Chris Olah is credited with coining the term mechanistic interpretability.[4] In the 2018 paper The Building Blocks of Interpretability, Olah and his colleagues combined existing interpretability techniques, including feature visualization, dimensionality reduction, and attribution, with human-computer interface methods to explore features represented by the neurons in the vision model Inception v1.[5] In March 2020, Olah and the OpenAI Clarity team published Zoom In: An Introduction to Circuits, which described an approach inspired by neuroscience and cellular biology. They proposed that features function as the basis of neural network computation and connect together to form circuits.[2]

In 2021, Chris Olah co-founded the company Anthropic and established its Interpretability team, which publishes their results on the Transformer Circuits Thread.[6] In December 2021, the team published A Mathematical Framework for Transformer Circuits, reverse-engineering a toy transformer with one and two attention layers. Notably, they discovered the complete algorithm of induction circuits, responsible for in-context learning of repeated token sequences. The team further elaborated this result in the March 2022 paper In-context Learning and Induction Heads.[7]

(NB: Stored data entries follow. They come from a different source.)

(** C9: inspecting a finished handle fails in exactly three cases, each
    with its own message: the handle has no response; the response's video
    list is absent or empty; the first video has no locator.  In each of
    them the resolution throws on the spot, without any request; in every
    other case the first video and its locator are found and the resolution
    goes on to the download.  The three
    messages are pairwise different, the one about no returned videos and
    the one about the missing URI in particular. *)
Theorem resolution_failure_cases {R : Type} (P : Platform R)
    (operation : Operation) (w : World R) :
  (response operation = None ->
   resolve P operation w = (Throw {| message := "No videos generated." |}, w)) /\
  (forall resp,
     response operation = Some resp ->
     generatedVideos resp = None \/ generatedVideos resp = Some [] ->
     resolve P operation w = (Throw {| message := MSG_NO_VIDEOS_RETURNED |}, w)) /\
  (forall resp firstVideo others,
     response operation = Some resp ->
     generatedVideos resp = Some (firstVideo :: others) ->
     lacksLocator firstVideo ->
     resolve P operation w
     = (Throw {| message := "Generated video is missing a URI." |}, w)) /\
  (forall e,
     locate operation = Throw e ->
     response operation = None \/
     (exists resp,
        response operation = Some resp /\
        (generatedVideos resp = None \/ generatedVideos resp = Some [])) \/
     (exists resp firstVideo others,
        response operation = Some resp /\
        generatedVideos resp = Some (firstVideo :: others) /\
        lacksLocator firstVideo)) /\
  (forall resp firstVideo others videoObject locator,
     response operation = Some resp ->
     generatedVideos resp = Some (firstVideo :: others) ->
     video firstVideo = Some videoObject ->
     uri videoObject = Some locator ->
     locator <> EmptyString ->
     locate operation = Ok (videoObject, locator) /\
     resolve P operation w = download P videoObject locator w) /\
  MSG_NO_VIDEOS_RETURNED <> MSG_MISSING_URI /\
  MSG_NO_RESPONSE <> MSG_NO_VIDEOS_RETURNED /\
  MSG_NO_RESPONSE <> MSG_MISSING_URI /\
  index 0 "no videos were returned" MSG_NO_VIDEOS_RETURNED = Some 31 /\
  index 0 "missing a URI" MSG_MISSING_URI = Some 19.
Proof.
  split; [| split; [| split; [| split; [| split]]]].
  - intro Hr. apply resolve_not_found. unfold locate. now rewrite Hr.
  - intros resp Hr Hv. apply resolve_not_found. unfold locate. rewrite Hr.
    destruct Hv as [-> | ->]; reflexivity.
  - intros resp firstVideo others Hr Hv Hl. apply resolve_not_found.
    unfold locate. rewrite Hr, Hv.
    destruct Hl as [-> | (videoObject & -> & [-> | ->])]; reflexivity.
  - intros e He. unfold locate in He.
    destruct (response operation) as [resp |] eqn:Hr; [| now left].
    right.
    destruct (generatedVideos resp) as [[| firstVideo others] |] eqn:Hv.
    + left. exists resp. auto.
    + right. exists resp, firstVideo, others. repeat split; try assumption.
      unfold lacksLocator.
      destruct (video firstVideo) as [videoObject |] eqn:Hf; [| now left].
      right. exists videoObject. split; [reflexivity |].
      destruct (uri videoObject) as [locator |] eqn:Hu; [| now left].
      right. destruct locator; [reflexivity | discriminate].
    + left. exists resp. auto.
  - intros resp firstVideo others videoObject locator Hr Hv Hf Hu Hne.
    pose proof (locate_found _ _ _ _ _ _ Hr Hv Hf Hu Hne) as Hfound.
    split; [exact Hfound | now apply resolve_found].
  - repeat split; try discriminate; reflexivity.
Qed.

Lemma resolution_failure_cases_witness :
  resolve readyAtOnce pendingOperation startWorld
  = (Throw {| message := "No videos generated." |}, startWorld) /\
  resolve readyAtOnce
    {| op_name := None; done := Some true;
       response := Some {| generatedVideos := Some [] |} |} startWorld
  = (Throw {| message := MSG_NO_VIDEOS_RETURNED |}, startWorld) /\
  resolve readyAtOnce
    {| op_name := None; done := Some true;
       response := Some {| generatedVideos := Some [ {| video := None |} ] |} |}
    startWorld
  = (Throw {| message := "Generated video is missing a URI." |}, startWorld).
Proof.
  split; [| split].
  - exact (proj1 (resolution_failure_cases readyAtOnce pendingOperation startWorld)
             eq_refl).
  - exact (proj1 (proj2 (resolution_failure_cases readyAtOnce
                           {| op_name := None; done := Some true;
                              response := Some {| generatedVideos := Some [] |} |}
                           startWorld))
             {| generatedVideos := Some [] |} eq_refl (or_intror eq_refl)).
  - exact (proj1 (proj2 (proj2 (resolution_failure_cases readyAtOnce
                           {| op_name := None; done := Some true;
                              response :=
                                Some {| generatedVideos := Some [ {| video := None |} ] |} |}
                           startWorld)))
             {| generatedVideos := Some [ {| video := None |} ] |}
             {| video := None |} [] eq_refl eq_refl (or_introl eq_refl)).
Defined.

Notable results in mechanistic interpretability from 2022 include the theory of superposition wherein a model represents more features than there are directions in its representation space;[8] a mechanistic explanation for grokking, the phenomenon where test-set loss begins to decay only after a delay relative to training-set loss;[9] and the introduction of sparse autoencoders, a sparse dictionary learning method to extract interpretable features from LLMs.[10][11]

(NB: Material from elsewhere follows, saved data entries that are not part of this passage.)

(** C1.  Chunk-invariance of the stream assembler.  Take messages [ms]
    whose JSON texts [ps] fit a 32-bit length, encode each as a frame
    (four-byte little-endian length, then the text), and cut the
    concatenated bytes into [chunks] anywhere.  Feeding the chunks in
    order to the ['data'] listener, starting from its initial state, makes
    every pass return and hands [handleMessage] exactly [ms], in order,
    leaving the listener in its initial state.  Moreover after any number
    [k] of chunks the messages handed over so far are the first [n] of
    [ms], the bytes received so far are the first [n] frames followed by
    exactly the bytes the listener still holds, and the listener holds no
    complete frame: every frame a chunk completed was drained in the pass
    for that chunk and no byte was dropped in between. *)
Theorem chunk_invariance
    (ms : list NativeMessage.t) (ps chunks : list Buffer) :
  Forall2 (fun p m => blen p <= 4294967295 /\ JSON_parse p = Some m) ps ms ->
  concat chunks = concat (map frame ps) ->
  exists outs,
    feed receive initial chunks = Drained initial outs
    /\ length outs = length chunks
    /\ concat outs = map HandleMessage ms
    /\ forall k, exists n s,
         feed receive initial (take k chunks) = Drained s (take k outs)
         /\ concat (take k outs) = map HandleMessage (take n ms)
         /\ concat (take k chunks)
            = concat (map frame (take n ps)) ++ unconsumed s
         /\ resting s.
Proof.
  intros Hps Hcat.
  destruct (receive_parsed _ _ Hps) as [Hrecv Hfit].
  pose proof (feed_frames_at receive ps chunks) as Hk.
  destruct (feed_frames receive ps chunks Hfit Hcat) as (raws & Hf & Hl & Hraw).
  exists (map (map receive) raws). split_and!.
  - done.
  - by rewrite length_map.
  - by rewrite <- Hrecv, <- Hraw, concat_map.
  - intros k.
    destruct (Hk k Hfit Hcat)
      as (rawsk & sk & restk & Hfk & Hlk & Hdk & Hfrk & Hrawk).
    exists (length (concat rawsk)), sk.
    assert (Htk : take k (map (map receive) raws) = map (map receive) rawsk).
    { pose proof (feed_app receive (take k chunks) (drop k chunks) initial) as E.
      rewrite take_drop, Hf, Hfk, Hfrk in E. injection E as E.
      rewrite E. destruct (decide (k <= length chunks)%nat) as [Hle|Hgt].
      - apply take_app_length'. rewrite length_map, Hlk, length_take. lia.
      - rewrite drop_ge in Hfrk by lia. cbn in Hfrk. injection Hfrk as _ Hnil.
        destruct restk; [|discriminate]. cbn [map]. rewrite app_nil_r.
        apply take_ge. rewrite length_map, Hlk, length_take. lia. }
    assert (Hpre : take (length (concat rawsk)) ps = concat rawsk)
      by (rewrite <- Hrawk; apply take_app_length).
    split_and!.
    + by rewrite Htk.
    + rewrite Htk, <- concat_map.
      rewrite <- (firstn_map HandleMessage), <- Hrecv, firstn_map.
      by rewrite Hpre.
    + destruct (drains_unconsumed _ _ _ Hdk) as [Hu _]; [done|].
      rewrite Hpre. exact Hu.
    + by eapply drains_resting.
Qed.

End Requests.

(** The sample stream, cut in four, hands over the two sample requests. *)
Lemma chunk_invariance_witness :
  Forall2 (fun p m => blen p <= 4294967295
                      /\ @JSON_parse _ SampleJson.requests p = Some m)
    Samples.payloads Samples.requests
  /\ concat Samples.chunks = concat (map frame Samples.payloads)
  /\ exists outs,
       feed (receive (JsonRequest := SampleJson.requests)) initial Samples.chunks
         = Drained initial outs
       /\ length outs = length Samples.chunks
       /\ concat outs = map HandleMessage Samples.requests
       /\ forall k, exists n s,
            feed (receive (JsonRequest := SampleJson.requests)) initial
              (take k Samples.chunks) = Drained s (take k outs)
            /\ concat (take k outs) = map HandleMessage (take n Samples.requests)
            /\ concat (take k Samples.chunks)
               = concat (map frame (take n Samples.payloads)) ++ unconsumed s
            /\ resting s.
Proof.
  assert (H1 : Forall2 (fun p m => blen p <= 4294967295
                      /\ @JSON_parse _ SampleJson.requests p = Some m)
    Samples.payloads Samples.requests).
  { unfold Samples.payloads, Samples.requests. cbn [map].
    repeat (constructor; [split; [by vm_compute|by vm_compute]|]).
    constructor. }
  assert (H2 : concat Samples.chunks = concat (map frame Samples.payloads))
    by (by vm_compute).
  split; [exact H1|]. split; [exact H2|].
  exact (chunk_invariance (JsonRequest := SampleJson.requests) _ _ _ H1 H2).
Defined.

(** Scenario D of the specification: two complete frames in one chunk
    are both handed over in the pass for that chunk, in arrival order. *)
Example two_frames_in_one_chunk :
  onData (receive (JsonRequest := SampleJson.requests)) initial Samples.stream
  = Drained initial
      [HandleMessage Samples.ping; HandleMessage Samples.extractFirefox].
Proof. by vm_compute. Qed.

(** The same stream, one byte per chunk. *)
Example one_byte_at_a_time :
  match feed (receive (JsonRequest := SampleJson.requests)) initial
          (map (fun b => [b]) Samples.stream) with
  | Drained s outs => Some (s, concat outs)
  | _ => None
  end
  = Some (initial,
          [HandleMessage Samples.ping; HandleMessage Samples.extractFirefox]).
Proof. by vm_compute. Qed.

(** A header alone: the length is taken off the buffer and kept. *)
Example header_only :
  onData (receive (JsonRequest := SampleJson.requests)) initial
    (le32 35 ++ list_byte_of_string "{")
  = Drained (Assembler.mkState 35 (list_byte_of_string "{") false) [].
Proof. by vm_compute. Qed.

Section Codec.
Context {T : Type} `{JsonT : Json T}.

(** C3.  Frame codec round trip.  Let [m] be a message that survives
    JSON ([JSON.parse] of its [JSON.stringify] text gives [m] back) and
    whose text fits a 32-bit length.  Then [sendMessage m] writes a
    four-byte header followed by the text, the header read as a
    little-endian number is exactly the byte length of the text, and the
    ['data'] listener, given these bytes, decodes exactly [m] and is back
    in its initial state. *)
Theorem frame_roundtrip (m : T) (out : Buffer) :
  JSON_parse (JSON_stringify m) = Some m ->
  blen (JSON_stringify m) <= 4294967295 ->
  exists header,
    sendMessage m out = (Ok tt, out ++ header ++ JSON_stringify m)
    /\ length header = 4%nat
    /\ readUInt32LE header = Some (blen (JSON_stringify m))
    /\ onData JSON_parse initial (header ++ JSON_stringify m)
       = Drained initial [Some m].
Proof.
  intros Hrt Hfit. set (text := JSON_stringify m) in *.
  assert (Hlen : 0 <= blen text <= 4294967295) by (unfold blen in *; lia).
  exists (le32 (blen text)). split_and!.
  - unfold sendMessage. fold text.
    assert (writeUInt32LE (blen text) = Some (le32 (blen text))) as ->
      by by apply writeUInt32LE_Some.
    unfold bind, write. by rewrite app_assoc.
  - reflexivity.
  - rewrite <- (app_nil_r (le32 _)). by apply read_le32.
  - change (le32 (blen text) ++ text) with (frame text).
    destruct (onData_drains JSON_parse initial (frame text))
      as (raw & s' & Hd & ->).
    assert (Hall : drains (append initial (frame text)) [text] initial).
    { pose proof (drains_frames [text]) as H. cbn in H.
      rewrite app_nil_r in H. apply H. by constructor. }
    destruct (drains_deterministic _ _ _ _ _ Hd Hall) as [-> ->].
    cbn [map]. by rewrite Hrt.
Qed.

End Codec.

(** The sample request [extractFirefox] goes through the codec. *)
Lemma frame_roundtrip_witness :
  let text := @JSON_stringify _ SampleJson.requests Samples.extractFirefox in
  @JSON_parse _ SampleJson.requests text = Some Samples.extractFirefox
  /\ blen text <= 4294967295
  /\ exists header,
       sendMessage (H := SampleJson.requests) Samples.extractFirefox []
         = (Ok tt, [] ++ header ++ text)
       /\ length header = 4%nat
       /\ readUInt32LE header = Some (blen text)
       /\ onData (@JSON_parse _ SampleJson.requests) initial (header ++ text)
          = Drained initial [Some Samples.extractFirefox].
Proof.
  intros text.
  assert (H1 : @JSON_parse _ SampleJson.requests text
               = Some Samples.extractFirefox) by (by vm_compute).
  assert (H2 : blen text <= 4294967295) by (by vm_compute).
  split; [exact H1|]. split; [exact H2|].
  exact (frame_roundtrip (JsonT := SampleJson.requests)
           Samples.extractFirefox [] H1 H2).
Defined.

Section Errors.
Context `{JsonRequest : Json NativeMessage.t}.
Context `{JsonResponse : Json NativeResponse.t}.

Goodfire, an AI interpretability startup, was founded in 2024.[12]

Mechanistic interpretability has greatly expanded its scope, practitioners, and attention in the ML community in recent years. In July 2024, the first ICML Mechanistic Interpretability Workshop was held, aiming to bring together "separate threads of work in industry and academia".[13]

Definition

The term mechanistic interpretability designates both a class of technical methods and a research community. Chris Olah is usually credited with coining the term. His motivation was to differentiate this nascent approach to interpretability from established saliency map-based approaches which at the time dominated computer vision.[14][non-primary source needed]

In-field explanations of the goal of mechanistic interpretability make an analogy to reverse-engineering computer programs,[3][15] with the argument being that rather than being arbitrary functions, neural network's representations are composed of independent reverse-engineerable mechanisms that are compressed into the weights.

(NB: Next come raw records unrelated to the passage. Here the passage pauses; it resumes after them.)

(** X15.  Whatever constructor built the elements, and whatever hashes
    were handed to it, [EqualOnSliceWithHash] and [TEqualOnSliceWithHash]
    never hold of two elements with different bytes, and never of two
    elements to which [HashOnSliceWithHash] ([THashOnSliceWithHash]) gives
    different hashes: elements that are equal fall in the same bucket. *)
Theorem EqualOnSliceWithHash_sound (mem : Memory) (seed : PhmapSeed)
    (x y : SliceWithHash) (tx ty : TSliceWithHash seed) :
  (EqualOnSliceWithHash mem x y = true →
   HashOnSliceWithHash x = HashOnSliceWithHash y
   ∧ contents mem (base x) = contents mem (base y))
  ∧ (TEqualOnSliceWithHash mem tx ty = true →
     THashOnSliceWithHash tx = THashOnSliceWithHash ty
     ∧ contents mem (tbase tx) = contents mem (tbase ty)).
Proof.
  split.
  - intros Heq. by apply EqualOnSliceWithHash_spec in Heq.
  - intros Heq. by apply TEqualOnSliceWithHash_spec in Heq.
Qed.

(** X16.  Over one memory, [EqualOnSliceWithHash] and
    [TEqualOnSliceWithHash] are equivalence relations on all elements:
    every element equals itself, and equality is symmetric and
    transitive. *)
Theorem EqualOnSliceWithHash_equivalence (mem : Memory) (seed : PhmapSeed)
    (x y z : SliceWithHash) (tx ty tz : TSliceWithHash seed) :
  EqualOnSliceWithHash mem x x = true
  ∧ EqualOnSliceWithHash mem x y = EqualOnSliceWithHash mem y x
  ∧ (EqualOnSliceWithHash mem x y = true → EqualOnSliceWithHash mem y z = true →
     EqualOnSliceWithHash mem x z = true)
  ∧ TEqualOnSliceWithHash mem tx tx = true
  ∧ TEqualOnSliceWithHash mem tx ty = TEqualOnSliceWithHash mem ty tx
  ∧ (TEqualOnSliceWithHash mem tx ty = true → TEqualOnSliceWithHash mem ty tz = true →
     TEqualOnSliceWithHash mem tx tz = true).
Proof.
  split; [by apply EqualOnSliceWithHash_spec|].
  split; [apply eq_true_iff_eq; rewrite !EqualOnSliceWithHash_spec;
          split; intros [? ?]; by split|].
  split; [rewrite !EqualOnSliceWithHash_spec; intros [? ?] [? ?]; split; congruence|].
  split; [by apply TEqualOnSliceWithHash_spec|].
  split; [apply eq_true_iff_eq; rewrite !TEqualOnSliceWithHash_spec;
          split; intros [? ?]; by split|].
  rewrite !TEqualOnSliceWithHash_spec; intros [? ?] [? ?]; split; congruence.
Qed.

Lemma read_agree (mem mem' : Memory) n : ∀ p,
  (∀ a, p ≤ a < p + N.of_nat n → mem a = mem' a) → read mem p n = read mem' p n.
Proof.
  induction n as [|n IH]; intros p Hagree; simpl; [done|].
  rewrite (Hagree p) by lia. f_equal. apply IH. intros a Ha. apply Hagree. lia.
Qed.

Lemma contents_agree (mem mem' : Memory) (s : Slice) :
  agree_on mem mem' s → contents mem s = contents mem' s.
Proof.
  intros Hagree. apply read_agree. intros a Ha. apply Hagree. lia.
Qed.

(** X17.  The hashing constructor and the equality read memory only
    through the slices they are given: over two memories that hold the
    same bytes where the slices point, the constructor builds the same
    element and the equality gives the same answer, whatever the rest of
    the memory holds. *)
Theorem EqualOnSliceWithHash_reads_slices_only (mem mem' : Memory) (a : Slice)
    (x y : SliceWithHash) :
  agree_on mem mem' a → agree_on mem mem' (base x) → agree_on mem mem' (base y) →
  SliceWithHash_of_Slice mem a = SliceWithHash_of_Slice mem' a
  ∧ EqualOnSliceWithHash mem x y = EqualOnSliceWithHash mem' x y.
Proof.
  intros Ha Hx Hy. split.
  - unfold SliceWithHash_of_Slice, SliceHash. by rewrite (contents_agree mem mem' a).
  - apply eq_true_iff_eq. rewrite !EqualOnSliceWithHash_spec.
    by rewrite (contents_agree mem mem' (base x)), (contents_agree mem mem' (base y)).
Qed.
End hash_set_more.

(** *** Hashed slices over the example memory *)

Lemma EqualOnSliceWithHash_sound_example :
  let x := HashSet.SliceWithHash_of_Slice (HL := example_hash_lib) example_memory slice_ab in
  let y := HashSet.SliceWithHash_of_Slice (HL := example_hash_lib) example_memory slice_ab' in
  HashSet.contents example_memory slice_ab = HashSet.contents example_memory slice_ab'.
Proof.
  intros x y.
  destruct (EqualOnSliceWithHash_sound (HL := example_hash_lib) example_memory 7 x y
              (HashSet.TSliceWithHash_of_Slice (HL := example_hash_lib) 7 example_memory slice_ab)
              (HashSet.TSliceWithHash_of_Slice (HL := example_hash_lib) 7 example_memory slice_ab'))
    as [Hplain _].
  destruct Hplain as [_ Hbytes]; [reflexivity|exact Hbytes].
Defined.

Lemma EqualOnSliceWithHash_equivalence_example :
  let x := HashSet.SliceWithHash_of_Slice (HL := example_hash_lib) example_memory slice_ab in
  let y := HashSet.SliceWithHash_of_Slice (HL := example_hash_lib) example_memory slice_ab' in
  let z := HashSet.SliceWithHash_of_parts 0 2 2 in
  HashSet.EqualOnSliceWithHash example_memory y z = true.
Proof.
  intros x y z.
  destruct (EqualOnSliceWithHash_equivalence (HL := example_hash_lib) example_memory 7 y x z
              (HashSet.TSliceWithHash_of_parts (HL := example_hash_lib) 7 0 2 9)
              (HashSet.TSliceWithHash_of_parts (HL := example_hash_lib) 7 2 2 9)
              (HashSet.TSliceWithHash_of_parts (HL := example_hash_lib) 7 0 2 9))
    as (_ & _ & Htrans & _).
  apply Htrans; reflexivity.
Defined.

Mechanistic interpretability seeks to reverse engineer neural networks, similar to how one might reverse engineer a compiled binary computer program.

Chris Olah, "Mechanistic Interpretability, Variables, and the Importance of Interpretable Bases"[1] [emphasis added]

One emerging approach for understanding the internals of neural networks is mechanistic interpretability: reverse engineering the algorithms implemented by neural networks into human-understandable mechanisms, often by examining the weights and activations of neural networks to identify circuits [Cammarata et al., 2020, Elhage et al., 2021] that implement particular behaviors.

Mechanistic Interpretability Workshop 2024[16] [emphasis added]

Mechanistic interpretability's early development was rooted in the AI safety community, though the term is increasingly adopted by academia at large. In “Mechanistic?”, Saphra and Wiegreffe identify four senses of “mechanistic interpretability”:[4]

  1. Narrow technical definition: A technical approach to understanding neural networks through their causal mechanisms.
  2. Broad technical definition: Any research that describes the internals of a model, including its activations or weights.
  3. Narrow cultural definition: Any research originating from the MI community.
  4. Broad cultural definition: Any research in the field of AI—especially LM—interpretability.

As the scope and popular recognition of mechanistic interpretability increase, many[who?] have begun to recognize that other communities such as natural language processing researchers have pursued similar objectives in their work.

Key concepts

Linear representation hypothesis

Simple word embeddings exhibit linear representation of semantics. The relationship between a country and its capital is encoded in a linear direction in the example above.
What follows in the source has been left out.